* WORK ITEM
Reproduce the closing part of the entries exactly: the line with "change (chunkBytes (Chunk OP_RETURN" and all lines after it, ending with the last line, and nothing else.

Start of TASK DATA

Lemma printable_okData s :
  printable s -> s <> [] -> Z.of_nat (length s) < 2 ^ 31 -> okData s.
Proof.
  intros Hs Hne Hlen. repeat split; try assumption.
  eapply Forall_impl; [exact Hs|]. intros c Hc. cbv beta in Hc. unfold isByte. lia.
Qed.

Lemma printable_lit_marker : printable Did.BSVDID_MARKER.
Proof. repeat constructor; cbn; lia. Qed.

(** The script that [buildOpReturn] writes. *)
Lemma buildOpReturn_chunks code payload :
  okData (utf8ToArray code) -> okData (utf8ToArray payload) ->
  Did.buildOpReturn code payload
  = Some [Chunk OP_FALSE None; Chunk OP_RETURN None;
          pushChunk (utf8ToArray Did.BSVDID_MARKER);
          pushChunk (utf8ToArray code); pushChunk (utf8ToArray payload)].
Proof.
  intros Hc Hp. unfold Did.buildOpReturn, writeOpCode.
  assert (Hm : okData (utf8ToArray Did.BSVDID_MARKER)).
  { rewrite (utf8ToArray_printable _ printable_lit_marker).
    apply printable_okData; [apply printable_lit_marker|discriminate|].
    cbn. lia. }
  rewrite (writeBin_push _ _ Hm). cbn [mbind option_bind].
  rewrite (writeBin_push _ _ Hc). cbn [mbind option_bind].
  rewrite (writeBin_push _ _ Hp). reflexivity.
Qed.

Lemma plainOp_false : plainOp OP_FALSE.
Proof. unfold plainOp, isByte, OP_FALSE, OP_RETURN. lia. Qed.

(** *** Every script of [buildOpReturn] through the decoder of the module *)

Lemma writeBin_snoc s bin s' :
  writeBin s bin = Some s' -> exists c, s' = s ++ [c].
Proof.
  unfold writeBin.
  repeat match goal with
         | |- context [if ?b then _ else _] => destruct b
         end; intros [= <-]; eexists; reflexivity.
Qed.

(** The hex text of a script of [buildOpReturn] starts with the digits of
    [OP_FALSE] and [OP_RETURN]. *)
Lemma buildOpReturn_hex code payload script :
  Did.buildOpReturn code payload = Some script ->
  exists rest, Script_toHex script = lit "006a" ++ rest.
Proof.
  unfold Did.buildOpReturn, writeOpCode. cbn [app].
  destruct (writeBin _ (utf8ToArray Did.BSVDID_MARKER)) as [s1|] eqn:E1;
    [|discriminate].
  cbn [mbind option_bind].
  destruct (writeBin s1 (utf8ToArray code)) as [s2|] eqn:E2; [|discriminate].
  cbn [mbind option_bind]. intros E3.
  apply writeBin_snoc in E1 as [c1 ->].
  apply writeBin_snoc in E2 as [c2 ->].
  apply writeBin_snoc in E3 as [c3 ->].
  cbn [app]. unfold Script_toHex, toBinary. cbn [flat_map].
  change (chunkBytes (Chunk OP_FALSE None)) with [OP_FALSE].
  change (chunkBytes (Chunk OP_RETURN None)) with [OP_RETURN].
  cbn [app]. eexists. reflexivity.
Qed.

(** On hex text that starts with [00 6a] the parser of the SDK stops at
    the second chunk, and the decoder of the module finds nothing after
    it. *)
Lemma did_misses_top_level rest :
  Did.parseOpReturnSegments (lit "006a" ++ rest) = [].
Proof.
  unfold Did.parseOpReturnSegments, Script_fromHex.
  destruct (negb (Nat.even _)); [reflexivity|].
  destruct (negb (forallb _ _)); [reflexivity|].
  change (hexToArray (lit "006a" ++ rest)) with (0 :: 106 :: hexToArray rest).
  rewrite parseChunks_low by lia.
  change ((0 <? 0) && (0 <? OP_PUSHDATA1)) with false.
  change (0 =? OP_PUSHDATA1) with false.
  change (0 =? OP_PUSHDATA2) with false.
  change (0 =? OP_PUSHDATA4) with false. cbv iota.
  rewrite parseChunks_equation_2. reflexivity.
Qed.

Lemma length_leBytes_lenWidth n : (lenWidth n <= 4)%nat.
Proof.
  unfold lenWidth. repeat destruct (_ <? _); lia.
Qed.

End of TASK DATA

* RESULT OF THE EXERCISE
  change (chunkBytes (Chunk OP_RETURN None)) with [OP_RETURN].
  cbn [app]. eexists. reflexivity.
Qed.

(** On hex text that starts with [00 6a] the parser of the SDK stops at
    the second chunk, and the decoder of the module finds nothing after
    it. *)
Lemma did_misses_top_level rest :
  Did.parseOpReturnSegments (lit "006a" ++ rest) = [].
Proof.
  unfold Did.parseOpReturnSegments, Script_fromHex.
  destruct (negb (Nat.even _)); [reflexivity|].
  destruct (negb (forallb _ _)); [reflexivity|].
  change (hexToArray (lit "006a" ++ rest)) with (0 :: 106 :: hexToArray rest).
  rewrite parseChunks_low by lia.
  change ((0 <? 0) && (0 <? OP_PUSHDATA1)) with false.
  change (0 =? OP_PUSHDATA1) with false.
  change (0 =? OP_PUSHDATA2) with false.
  change (0 =? OP_PUSHDATA4) with false. cbv iota.
  rewrite parseChunks_equation_2. reflexivity.
Qed.

Lemma length_leBytes_lenWidth n : (lenWidth n <= 4)%nat.
Proof.
  unfold lenWidth. repeat destruct (_ <? _); lia.
Qed.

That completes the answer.